■ EXERCISE INSTRUCTIONS
Nothing is needed except the lines below that run from the one with "rewrite mag_objs_insert; auto." through the one with "NoDup l -> a ∈ l ->", repeated exactly.

Stored data
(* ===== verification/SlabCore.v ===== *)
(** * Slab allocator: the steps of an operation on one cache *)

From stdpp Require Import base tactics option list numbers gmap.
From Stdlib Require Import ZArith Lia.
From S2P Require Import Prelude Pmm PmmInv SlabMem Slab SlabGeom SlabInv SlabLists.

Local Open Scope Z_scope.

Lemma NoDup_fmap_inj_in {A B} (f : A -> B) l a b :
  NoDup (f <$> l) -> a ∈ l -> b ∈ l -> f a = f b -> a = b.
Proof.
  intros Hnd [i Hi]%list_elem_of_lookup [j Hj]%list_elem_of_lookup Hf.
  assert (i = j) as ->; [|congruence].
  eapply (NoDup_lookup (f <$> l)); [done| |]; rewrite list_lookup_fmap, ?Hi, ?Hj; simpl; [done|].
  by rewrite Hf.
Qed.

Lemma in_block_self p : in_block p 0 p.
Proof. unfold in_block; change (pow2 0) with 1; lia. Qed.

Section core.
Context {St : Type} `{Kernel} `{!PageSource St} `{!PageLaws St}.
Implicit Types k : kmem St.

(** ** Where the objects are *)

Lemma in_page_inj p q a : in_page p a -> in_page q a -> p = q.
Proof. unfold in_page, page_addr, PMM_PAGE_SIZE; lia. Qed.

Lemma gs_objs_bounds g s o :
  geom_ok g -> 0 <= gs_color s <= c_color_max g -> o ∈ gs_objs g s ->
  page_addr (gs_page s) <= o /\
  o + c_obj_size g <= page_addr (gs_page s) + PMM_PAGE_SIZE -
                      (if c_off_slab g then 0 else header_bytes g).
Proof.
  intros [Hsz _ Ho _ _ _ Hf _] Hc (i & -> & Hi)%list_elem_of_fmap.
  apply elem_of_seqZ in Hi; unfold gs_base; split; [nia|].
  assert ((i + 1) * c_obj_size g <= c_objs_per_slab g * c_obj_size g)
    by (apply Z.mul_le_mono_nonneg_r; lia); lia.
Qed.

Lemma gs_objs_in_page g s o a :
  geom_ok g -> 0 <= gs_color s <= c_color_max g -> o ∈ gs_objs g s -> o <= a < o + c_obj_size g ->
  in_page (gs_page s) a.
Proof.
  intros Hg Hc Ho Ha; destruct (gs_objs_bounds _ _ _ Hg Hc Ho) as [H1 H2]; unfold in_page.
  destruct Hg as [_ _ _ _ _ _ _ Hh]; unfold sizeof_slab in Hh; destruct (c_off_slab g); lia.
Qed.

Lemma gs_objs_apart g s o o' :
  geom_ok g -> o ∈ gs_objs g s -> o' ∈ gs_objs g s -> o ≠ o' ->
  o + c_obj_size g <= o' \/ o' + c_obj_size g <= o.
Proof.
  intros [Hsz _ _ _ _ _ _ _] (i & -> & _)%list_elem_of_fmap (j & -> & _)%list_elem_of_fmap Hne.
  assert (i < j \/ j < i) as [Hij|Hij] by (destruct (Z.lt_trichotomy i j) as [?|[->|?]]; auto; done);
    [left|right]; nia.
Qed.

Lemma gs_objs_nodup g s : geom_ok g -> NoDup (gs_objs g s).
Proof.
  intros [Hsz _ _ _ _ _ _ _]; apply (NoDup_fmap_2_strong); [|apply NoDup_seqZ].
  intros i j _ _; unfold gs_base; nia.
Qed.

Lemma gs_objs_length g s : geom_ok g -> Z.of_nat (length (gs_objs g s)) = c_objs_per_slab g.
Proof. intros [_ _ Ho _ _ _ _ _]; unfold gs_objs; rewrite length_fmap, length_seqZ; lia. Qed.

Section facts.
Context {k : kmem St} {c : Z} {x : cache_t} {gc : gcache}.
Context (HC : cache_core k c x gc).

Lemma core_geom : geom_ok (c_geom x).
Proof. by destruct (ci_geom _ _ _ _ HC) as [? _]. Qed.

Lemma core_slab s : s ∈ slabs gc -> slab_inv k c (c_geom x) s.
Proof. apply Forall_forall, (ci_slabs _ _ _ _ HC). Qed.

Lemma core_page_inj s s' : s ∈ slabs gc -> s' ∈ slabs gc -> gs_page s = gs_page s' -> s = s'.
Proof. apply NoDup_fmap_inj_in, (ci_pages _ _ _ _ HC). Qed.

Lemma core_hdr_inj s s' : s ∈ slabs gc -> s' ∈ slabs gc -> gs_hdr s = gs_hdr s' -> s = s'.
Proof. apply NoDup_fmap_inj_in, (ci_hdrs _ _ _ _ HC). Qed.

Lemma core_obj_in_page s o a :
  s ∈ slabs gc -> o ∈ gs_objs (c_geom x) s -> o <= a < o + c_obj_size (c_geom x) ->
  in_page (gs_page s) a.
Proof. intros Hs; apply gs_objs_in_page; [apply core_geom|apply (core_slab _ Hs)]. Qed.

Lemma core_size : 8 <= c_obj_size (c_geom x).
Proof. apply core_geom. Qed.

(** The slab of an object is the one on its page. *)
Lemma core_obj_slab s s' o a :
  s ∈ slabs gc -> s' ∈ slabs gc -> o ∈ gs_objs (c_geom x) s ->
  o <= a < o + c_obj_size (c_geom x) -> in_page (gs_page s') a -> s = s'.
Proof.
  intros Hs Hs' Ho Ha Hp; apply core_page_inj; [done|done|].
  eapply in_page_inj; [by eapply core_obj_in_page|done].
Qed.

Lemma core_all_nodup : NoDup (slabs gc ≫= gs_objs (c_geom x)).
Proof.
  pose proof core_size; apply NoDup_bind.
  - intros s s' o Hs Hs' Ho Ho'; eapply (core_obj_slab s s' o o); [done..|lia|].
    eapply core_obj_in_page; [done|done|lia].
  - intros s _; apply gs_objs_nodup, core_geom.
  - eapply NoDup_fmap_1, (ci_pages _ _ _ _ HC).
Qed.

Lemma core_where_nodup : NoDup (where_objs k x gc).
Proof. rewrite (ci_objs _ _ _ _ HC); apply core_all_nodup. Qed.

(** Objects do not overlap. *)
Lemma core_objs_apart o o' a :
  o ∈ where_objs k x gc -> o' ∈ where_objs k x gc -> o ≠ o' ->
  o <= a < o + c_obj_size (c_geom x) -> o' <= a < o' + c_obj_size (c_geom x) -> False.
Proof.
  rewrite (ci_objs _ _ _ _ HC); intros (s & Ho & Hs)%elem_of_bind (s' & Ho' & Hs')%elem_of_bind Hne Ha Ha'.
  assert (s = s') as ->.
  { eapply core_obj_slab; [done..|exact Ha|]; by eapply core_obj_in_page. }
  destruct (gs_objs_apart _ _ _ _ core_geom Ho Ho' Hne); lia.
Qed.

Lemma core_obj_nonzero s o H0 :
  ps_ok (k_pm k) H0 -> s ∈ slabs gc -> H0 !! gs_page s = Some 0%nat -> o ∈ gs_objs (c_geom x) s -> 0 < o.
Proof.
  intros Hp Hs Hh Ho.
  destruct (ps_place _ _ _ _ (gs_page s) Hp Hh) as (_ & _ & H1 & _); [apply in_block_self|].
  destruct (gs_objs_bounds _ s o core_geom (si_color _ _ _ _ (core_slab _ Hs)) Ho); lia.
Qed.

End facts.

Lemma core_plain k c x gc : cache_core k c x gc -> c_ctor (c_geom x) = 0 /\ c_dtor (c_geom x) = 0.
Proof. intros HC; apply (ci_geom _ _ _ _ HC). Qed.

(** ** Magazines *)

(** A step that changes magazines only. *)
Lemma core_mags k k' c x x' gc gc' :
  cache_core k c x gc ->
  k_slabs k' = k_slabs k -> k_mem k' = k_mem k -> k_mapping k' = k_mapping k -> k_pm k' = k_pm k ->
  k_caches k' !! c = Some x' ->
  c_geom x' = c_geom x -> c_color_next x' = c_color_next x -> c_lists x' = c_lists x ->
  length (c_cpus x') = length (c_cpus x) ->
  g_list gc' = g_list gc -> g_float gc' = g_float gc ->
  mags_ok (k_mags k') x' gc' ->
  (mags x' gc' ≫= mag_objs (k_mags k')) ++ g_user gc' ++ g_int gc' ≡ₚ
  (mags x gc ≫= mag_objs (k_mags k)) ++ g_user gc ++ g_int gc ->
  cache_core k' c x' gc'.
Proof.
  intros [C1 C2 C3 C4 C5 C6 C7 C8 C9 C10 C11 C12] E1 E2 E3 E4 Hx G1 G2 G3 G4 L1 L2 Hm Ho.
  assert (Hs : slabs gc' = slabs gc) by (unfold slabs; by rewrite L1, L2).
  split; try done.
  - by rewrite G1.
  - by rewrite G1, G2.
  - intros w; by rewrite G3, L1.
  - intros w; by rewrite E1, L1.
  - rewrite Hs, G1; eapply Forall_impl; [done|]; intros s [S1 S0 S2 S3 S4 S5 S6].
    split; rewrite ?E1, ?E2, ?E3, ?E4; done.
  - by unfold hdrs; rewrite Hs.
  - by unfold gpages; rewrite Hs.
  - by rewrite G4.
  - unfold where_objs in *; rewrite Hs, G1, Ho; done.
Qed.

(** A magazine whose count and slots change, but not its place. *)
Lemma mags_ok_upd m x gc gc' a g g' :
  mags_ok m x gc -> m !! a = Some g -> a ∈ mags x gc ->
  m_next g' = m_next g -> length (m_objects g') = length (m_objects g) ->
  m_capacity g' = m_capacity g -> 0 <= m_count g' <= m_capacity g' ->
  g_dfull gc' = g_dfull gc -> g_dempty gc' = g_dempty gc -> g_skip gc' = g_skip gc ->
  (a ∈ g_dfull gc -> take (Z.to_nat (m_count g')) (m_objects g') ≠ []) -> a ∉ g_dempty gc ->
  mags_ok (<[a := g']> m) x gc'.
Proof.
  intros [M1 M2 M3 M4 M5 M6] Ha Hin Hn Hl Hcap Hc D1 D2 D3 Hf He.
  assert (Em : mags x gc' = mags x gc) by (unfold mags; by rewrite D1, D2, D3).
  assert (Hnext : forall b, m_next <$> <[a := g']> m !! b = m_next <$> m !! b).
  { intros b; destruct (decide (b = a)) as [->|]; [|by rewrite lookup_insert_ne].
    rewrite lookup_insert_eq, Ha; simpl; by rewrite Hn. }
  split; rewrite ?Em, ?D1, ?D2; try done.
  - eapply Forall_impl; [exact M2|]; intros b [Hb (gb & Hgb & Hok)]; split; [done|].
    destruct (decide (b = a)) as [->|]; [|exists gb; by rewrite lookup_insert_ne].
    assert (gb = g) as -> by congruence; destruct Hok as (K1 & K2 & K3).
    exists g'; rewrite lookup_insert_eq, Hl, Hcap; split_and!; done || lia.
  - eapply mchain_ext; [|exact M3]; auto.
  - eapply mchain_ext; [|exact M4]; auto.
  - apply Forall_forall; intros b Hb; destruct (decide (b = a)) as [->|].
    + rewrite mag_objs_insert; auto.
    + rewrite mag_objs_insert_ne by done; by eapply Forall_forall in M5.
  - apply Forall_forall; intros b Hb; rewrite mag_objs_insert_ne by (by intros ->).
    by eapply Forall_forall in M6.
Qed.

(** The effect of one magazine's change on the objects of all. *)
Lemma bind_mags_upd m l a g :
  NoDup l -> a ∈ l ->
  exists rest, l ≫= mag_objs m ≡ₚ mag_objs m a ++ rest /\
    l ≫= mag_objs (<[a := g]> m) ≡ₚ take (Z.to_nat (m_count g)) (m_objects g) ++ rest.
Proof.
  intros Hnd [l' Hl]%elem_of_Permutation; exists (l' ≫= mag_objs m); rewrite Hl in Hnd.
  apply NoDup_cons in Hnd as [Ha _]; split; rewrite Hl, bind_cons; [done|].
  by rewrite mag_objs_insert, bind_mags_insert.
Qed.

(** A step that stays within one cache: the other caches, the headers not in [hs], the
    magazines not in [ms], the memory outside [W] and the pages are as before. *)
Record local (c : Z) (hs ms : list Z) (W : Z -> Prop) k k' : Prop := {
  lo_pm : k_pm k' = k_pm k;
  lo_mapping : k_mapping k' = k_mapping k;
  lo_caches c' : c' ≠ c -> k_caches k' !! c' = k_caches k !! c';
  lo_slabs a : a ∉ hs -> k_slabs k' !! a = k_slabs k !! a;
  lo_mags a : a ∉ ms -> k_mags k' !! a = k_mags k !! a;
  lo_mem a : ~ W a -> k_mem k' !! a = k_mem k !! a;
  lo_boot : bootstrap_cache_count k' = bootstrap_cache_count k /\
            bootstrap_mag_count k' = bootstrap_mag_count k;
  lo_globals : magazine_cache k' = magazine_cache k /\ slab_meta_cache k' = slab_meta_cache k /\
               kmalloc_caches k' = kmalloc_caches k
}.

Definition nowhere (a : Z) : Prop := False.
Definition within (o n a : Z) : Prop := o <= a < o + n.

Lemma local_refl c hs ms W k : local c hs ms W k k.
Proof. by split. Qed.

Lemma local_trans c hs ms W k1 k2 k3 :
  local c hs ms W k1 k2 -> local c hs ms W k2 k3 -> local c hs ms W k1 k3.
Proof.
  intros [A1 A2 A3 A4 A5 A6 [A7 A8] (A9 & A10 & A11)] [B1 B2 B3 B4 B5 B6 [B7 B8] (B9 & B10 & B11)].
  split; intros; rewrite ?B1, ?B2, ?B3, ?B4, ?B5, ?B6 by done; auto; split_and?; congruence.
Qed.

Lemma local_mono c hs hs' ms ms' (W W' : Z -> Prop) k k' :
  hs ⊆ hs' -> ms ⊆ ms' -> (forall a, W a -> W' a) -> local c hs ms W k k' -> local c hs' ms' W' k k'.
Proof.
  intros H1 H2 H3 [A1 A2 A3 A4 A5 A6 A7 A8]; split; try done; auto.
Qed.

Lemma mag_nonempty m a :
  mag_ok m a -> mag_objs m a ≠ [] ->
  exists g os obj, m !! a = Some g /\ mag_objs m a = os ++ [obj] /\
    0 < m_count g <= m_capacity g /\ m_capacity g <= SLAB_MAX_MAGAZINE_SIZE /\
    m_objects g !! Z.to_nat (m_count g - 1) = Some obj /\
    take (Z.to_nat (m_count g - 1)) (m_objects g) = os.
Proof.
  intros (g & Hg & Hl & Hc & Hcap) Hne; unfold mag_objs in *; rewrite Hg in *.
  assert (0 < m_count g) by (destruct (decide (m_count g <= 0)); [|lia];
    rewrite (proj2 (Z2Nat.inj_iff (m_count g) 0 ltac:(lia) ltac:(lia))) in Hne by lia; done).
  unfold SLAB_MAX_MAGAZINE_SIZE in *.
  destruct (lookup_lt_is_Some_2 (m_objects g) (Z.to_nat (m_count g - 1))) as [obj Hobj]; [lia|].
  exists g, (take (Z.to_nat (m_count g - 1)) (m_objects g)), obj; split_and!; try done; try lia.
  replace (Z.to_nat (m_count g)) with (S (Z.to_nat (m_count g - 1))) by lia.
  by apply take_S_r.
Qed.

■ EXERCISE SOLUTION
    + rewrite mag_objs_insert; auto.
    + rewrite mag_objs_insert_ne by done; by eapply Forall_forall in M5.
  - apply Forall_forall; intros b Hb; rewrite mag_objs_insert_ne by (by intros ->).
    by eapply Forall_forall in M6.
Qed.

(** The effect of one magazine's change on the objects of all. *)
Lemma bind_mags_upd m l a g :
  NoDup l -> a ∈ l ->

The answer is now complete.